Instructions for the task ▸
For the records that follow, please set down exactly the lines between the one holding "(* ===== verification/LsSpec.v ===== *)" and the one holding "(** The elements", inclusive, and only those.

______________________________

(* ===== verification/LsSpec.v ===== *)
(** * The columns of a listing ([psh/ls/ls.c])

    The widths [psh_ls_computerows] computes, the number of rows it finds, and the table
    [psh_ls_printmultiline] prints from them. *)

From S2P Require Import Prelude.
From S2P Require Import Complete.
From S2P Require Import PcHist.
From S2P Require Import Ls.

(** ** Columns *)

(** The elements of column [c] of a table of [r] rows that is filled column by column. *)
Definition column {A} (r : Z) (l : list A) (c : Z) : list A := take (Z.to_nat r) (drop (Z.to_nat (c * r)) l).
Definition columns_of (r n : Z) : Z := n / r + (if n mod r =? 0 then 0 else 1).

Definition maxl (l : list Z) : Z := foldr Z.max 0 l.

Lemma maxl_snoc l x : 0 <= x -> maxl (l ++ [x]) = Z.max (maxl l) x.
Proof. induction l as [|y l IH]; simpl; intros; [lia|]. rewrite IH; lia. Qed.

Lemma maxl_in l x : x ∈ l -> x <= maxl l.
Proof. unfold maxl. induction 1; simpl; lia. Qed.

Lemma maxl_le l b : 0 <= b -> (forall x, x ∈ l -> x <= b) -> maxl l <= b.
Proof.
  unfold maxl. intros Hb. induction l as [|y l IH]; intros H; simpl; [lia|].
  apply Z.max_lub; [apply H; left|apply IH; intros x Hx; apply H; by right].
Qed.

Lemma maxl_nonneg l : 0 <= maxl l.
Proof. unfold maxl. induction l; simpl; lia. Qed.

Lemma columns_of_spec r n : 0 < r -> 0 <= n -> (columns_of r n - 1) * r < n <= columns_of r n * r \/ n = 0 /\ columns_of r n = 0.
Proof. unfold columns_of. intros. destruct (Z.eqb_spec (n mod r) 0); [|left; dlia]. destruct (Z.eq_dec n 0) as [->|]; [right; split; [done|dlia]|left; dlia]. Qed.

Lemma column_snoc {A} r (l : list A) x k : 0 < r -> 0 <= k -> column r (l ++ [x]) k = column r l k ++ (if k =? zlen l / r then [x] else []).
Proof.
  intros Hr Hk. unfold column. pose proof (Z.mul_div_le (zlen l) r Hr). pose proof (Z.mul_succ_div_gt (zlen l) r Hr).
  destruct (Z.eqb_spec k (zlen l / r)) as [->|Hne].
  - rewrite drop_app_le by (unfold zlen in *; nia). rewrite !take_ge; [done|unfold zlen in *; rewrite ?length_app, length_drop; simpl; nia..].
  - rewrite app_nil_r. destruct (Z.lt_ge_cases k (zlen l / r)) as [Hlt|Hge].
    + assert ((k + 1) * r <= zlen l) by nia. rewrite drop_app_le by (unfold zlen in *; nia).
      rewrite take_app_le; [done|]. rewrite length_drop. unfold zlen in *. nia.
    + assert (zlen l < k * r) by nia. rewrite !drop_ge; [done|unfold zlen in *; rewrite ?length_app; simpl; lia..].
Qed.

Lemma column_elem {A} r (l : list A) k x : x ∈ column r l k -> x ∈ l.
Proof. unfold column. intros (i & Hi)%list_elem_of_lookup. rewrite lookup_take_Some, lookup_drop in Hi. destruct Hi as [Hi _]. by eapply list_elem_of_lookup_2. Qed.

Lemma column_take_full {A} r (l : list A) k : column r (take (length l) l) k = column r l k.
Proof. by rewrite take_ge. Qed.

______________________________

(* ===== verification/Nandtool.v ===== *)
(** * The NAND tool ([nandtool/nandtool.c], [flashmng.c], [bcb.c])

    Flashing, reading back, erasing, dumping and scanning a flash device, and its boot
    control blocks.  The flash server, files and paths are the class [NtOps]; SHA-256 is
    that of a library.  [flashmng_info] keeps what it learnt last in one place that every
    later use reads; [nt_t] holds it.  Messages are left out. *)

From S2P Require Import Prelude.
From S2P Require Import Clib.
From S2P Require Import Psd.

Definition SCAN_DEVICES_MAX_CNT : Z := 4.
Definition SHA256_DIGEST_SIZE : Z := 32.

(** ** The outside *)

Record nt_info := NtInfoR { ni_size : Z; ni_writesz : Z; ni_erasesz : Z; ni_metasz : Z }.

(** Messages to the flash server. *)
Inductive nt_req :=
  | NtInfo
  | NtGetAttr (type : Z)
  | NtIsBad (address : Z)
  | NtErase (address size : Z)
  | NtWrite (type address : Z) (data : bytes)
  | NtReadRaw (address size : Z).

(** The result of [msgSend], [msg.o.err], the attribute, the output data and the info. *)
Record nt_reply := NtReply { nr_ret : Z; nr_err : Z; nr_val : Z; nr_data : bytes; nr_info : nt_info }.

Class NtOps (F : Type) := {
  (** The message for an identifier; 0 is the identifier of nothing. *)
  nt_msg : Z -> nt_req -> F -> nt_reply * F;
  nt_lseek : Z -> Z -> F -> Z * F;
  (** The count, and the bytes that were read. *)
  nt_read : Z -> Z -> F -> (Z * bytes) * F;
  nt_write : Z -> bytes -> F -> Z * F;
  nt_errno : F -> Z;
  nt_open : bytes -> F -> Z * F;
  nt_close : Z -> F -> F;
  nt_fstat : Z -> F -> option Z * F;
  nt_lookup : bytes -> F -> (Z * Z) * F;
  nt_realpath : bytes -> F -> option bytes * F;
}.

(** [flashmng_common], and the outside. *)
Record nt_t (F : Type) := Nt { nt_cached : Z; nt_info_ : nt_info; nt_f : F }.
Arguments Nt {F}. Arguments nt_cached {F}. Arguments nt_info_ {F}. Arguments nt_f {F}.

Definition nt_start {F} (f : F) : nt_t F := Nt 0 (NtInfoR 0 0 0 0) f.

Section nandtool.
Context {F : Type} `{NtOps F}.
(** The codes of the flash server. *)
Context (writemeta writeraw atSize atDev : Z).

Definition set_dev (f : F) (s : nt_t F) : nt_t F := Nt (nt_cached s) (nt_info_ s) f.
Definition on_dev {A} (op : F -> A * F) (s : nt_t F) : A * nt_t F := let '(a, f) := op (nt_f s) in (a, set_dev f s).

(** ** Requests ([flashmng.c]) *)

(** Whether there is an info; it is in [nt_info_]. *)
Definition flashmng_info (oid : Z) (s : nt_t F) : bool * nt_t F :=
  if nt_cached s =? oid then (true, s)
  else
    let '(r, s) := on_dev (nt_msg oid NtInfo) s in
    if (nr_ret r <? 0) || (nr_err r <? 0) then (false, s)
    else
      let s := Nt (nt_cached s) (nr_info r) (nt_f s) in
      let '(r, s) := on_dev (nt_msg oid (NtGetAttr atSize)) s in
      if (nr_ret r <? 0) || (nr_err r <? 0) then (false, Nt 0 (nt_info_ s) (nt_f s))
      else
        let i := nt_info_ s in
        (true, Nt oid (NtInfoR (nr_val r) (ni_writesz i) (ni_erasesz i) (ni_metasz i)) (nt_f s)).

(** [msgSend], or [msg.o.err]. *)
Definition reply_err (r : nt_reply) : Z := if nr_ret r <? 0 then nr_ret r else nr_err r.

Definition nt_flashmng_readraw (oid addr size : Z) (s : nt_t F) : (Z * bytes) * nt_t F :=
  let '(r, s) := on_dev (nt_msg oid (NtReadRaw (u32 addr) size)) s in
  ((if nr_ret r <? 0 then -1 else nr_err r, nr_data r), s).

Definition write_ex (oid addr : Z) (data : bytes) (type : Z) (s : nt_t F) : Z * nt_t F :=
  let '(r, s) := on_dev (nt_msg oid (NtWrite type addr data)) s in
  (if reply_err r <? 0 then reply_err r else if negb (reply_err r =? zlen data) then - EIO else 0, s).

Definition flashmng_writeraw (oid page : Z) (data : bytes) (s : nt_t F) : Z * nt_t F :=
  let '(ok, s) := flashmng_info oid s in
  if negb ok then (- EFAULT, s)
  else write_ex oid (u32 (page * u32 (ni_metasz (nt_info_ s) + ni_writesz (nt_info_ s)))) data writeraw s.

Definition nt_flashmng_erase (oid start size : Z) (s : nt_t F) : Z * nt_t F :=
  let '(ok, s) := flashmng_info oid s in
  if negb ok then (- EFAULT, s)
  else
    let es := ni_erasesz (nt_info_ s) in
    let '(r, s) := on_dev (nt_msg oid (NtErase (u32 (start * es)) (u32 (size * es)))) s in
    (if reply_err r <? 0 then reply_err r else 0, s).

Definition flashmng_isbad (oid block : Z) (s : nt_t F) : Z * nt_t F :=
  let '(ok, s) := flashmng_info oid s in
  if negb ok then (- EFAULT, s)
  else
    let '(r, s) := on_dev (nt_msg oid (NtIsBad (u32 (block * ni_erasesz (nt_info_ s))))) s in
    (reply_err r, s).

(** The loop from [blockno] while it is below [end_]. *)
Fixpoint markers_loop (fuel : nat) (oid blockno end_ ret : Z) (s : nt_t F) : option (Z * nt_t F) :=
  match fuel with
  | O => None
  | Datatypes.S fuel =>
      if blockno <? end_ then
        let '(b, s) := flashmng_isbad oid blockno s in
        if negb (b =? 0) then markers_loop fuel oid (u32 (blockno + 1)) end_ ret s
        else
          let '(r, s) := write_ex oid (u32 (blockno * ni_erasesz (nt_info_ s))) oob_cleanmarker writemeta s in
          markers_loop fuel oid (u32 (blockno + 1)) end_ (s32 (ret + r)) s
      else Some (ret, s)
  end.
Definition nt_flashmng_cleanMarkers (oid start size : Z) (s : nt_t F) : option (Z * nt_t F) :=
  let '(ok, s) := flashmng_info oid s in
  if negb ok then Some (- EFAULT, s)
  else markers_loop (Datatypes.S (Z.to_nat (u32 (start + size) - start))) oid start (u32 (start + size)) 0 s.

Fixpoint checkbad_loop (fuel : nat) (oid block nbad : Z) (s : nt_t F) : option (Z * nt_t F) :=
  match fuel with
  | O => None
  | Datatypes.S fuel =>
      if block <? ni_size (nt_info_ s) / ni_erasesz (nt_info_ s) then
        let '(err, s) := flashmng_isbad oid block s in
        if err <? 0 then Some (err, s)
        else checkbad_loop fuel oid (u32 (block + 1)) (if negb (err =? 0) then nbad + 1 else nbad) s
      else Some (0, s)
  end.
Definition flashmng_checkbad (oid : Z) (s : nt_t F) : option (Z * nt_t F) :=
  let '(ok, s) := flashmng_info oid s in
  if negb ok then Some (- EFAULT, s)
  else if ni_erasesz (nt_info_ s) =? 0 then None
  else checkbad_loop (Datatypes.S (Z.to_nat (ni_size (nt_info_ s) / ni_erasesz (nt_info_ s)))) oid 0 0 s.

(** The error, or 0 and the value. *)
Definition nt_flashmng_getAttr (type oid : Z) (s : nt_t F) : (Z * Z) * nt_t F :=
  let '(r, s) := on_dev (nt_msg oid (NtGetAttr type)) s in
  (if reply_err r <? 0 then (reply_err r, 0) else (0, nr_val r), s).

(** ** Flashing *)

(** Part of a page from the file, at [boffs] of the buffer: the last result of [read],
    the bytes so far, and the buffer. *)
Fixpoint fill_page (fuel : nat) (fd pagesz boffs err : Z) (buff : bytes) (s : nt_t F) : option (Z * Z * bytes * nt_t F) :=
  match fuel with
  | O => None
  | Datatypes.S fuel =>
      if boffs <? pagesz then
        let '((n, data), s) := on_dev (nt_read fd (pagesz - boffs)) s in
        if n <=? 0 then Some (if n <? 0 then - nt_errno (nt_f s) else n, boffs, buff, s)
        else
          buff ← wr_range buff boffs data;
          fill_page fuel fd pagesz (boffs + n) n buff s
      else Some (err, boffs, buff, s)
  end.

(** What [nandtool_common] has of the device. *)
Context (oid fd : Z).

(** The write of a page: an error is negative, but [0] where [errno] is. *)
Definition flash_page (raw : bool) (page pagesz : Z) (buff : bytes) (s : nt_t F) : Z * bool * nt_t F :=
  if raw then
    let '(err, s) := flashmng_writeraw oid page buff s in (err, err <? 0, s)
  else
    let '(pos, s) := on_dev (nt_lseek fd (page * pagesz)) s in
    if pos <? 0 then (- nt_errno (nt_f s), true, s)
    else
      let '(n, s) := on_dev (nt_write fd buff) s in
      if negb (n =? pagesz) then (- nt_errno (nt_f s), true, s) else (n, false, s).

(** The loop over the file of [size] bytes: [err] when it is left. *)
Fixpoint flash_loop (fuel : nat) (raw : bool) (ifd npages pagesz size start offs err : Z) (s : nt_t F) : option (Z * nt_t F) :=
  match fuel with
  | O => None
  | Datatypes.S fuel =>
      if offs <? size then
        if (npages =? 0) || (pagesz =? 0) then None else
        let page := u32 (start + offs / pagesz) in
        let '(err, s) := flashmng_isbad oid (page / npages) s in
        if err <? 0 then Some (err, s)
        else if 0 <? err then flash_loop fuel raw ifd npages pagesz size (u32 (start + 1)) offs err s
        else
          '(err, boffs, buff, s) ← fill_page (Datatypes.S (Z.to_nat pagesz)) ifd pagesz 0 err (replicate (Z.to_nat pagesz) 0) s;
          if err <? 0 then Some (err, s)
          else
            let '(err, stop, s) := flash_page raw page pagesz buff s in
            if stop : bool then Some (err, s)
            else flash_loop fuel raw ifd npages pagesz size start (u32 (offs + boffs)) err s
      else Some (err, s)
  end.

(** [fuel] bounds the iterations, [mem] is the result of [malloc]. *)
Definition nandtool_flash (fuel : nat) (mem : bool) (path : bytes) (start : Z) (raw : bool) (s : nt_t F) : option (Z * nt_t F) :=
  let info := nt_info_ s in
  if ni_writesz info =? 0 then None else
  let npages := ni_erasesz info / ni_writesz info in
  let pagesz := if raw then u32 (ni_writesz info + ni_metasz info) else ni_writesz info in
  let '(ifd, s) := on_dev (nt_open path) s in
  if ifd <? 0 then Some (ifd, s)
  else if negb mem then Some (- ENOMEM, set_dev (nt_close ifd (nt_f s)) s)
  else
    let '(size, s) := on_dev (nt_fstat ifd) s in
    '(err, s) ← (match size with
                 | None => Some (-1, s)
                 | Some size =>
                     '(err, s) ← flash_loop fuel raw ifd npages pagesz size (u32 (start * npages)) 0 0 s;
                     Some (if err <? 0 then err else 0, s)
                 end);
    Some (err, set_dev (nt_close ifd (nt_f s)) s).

______________________________

Response area ▸
(* ===== verification/LsSpec.v ===== *)
(** * The columns of a listing ([psh/ls/ls.c])

    The widths [psh_ls_computerows] computes, the number of rows it finds, and the table
    [psh_ls_printmultiline] prints from them. *)

From S2P Require Import Prelude.
From S2P Require Import Complete.
From S2P Require Import PcHist.
From S2P Require Import Ls.

(** ** Columns *)

(** The elements of column [c] of a table of [r] rows that is filled column by column. *)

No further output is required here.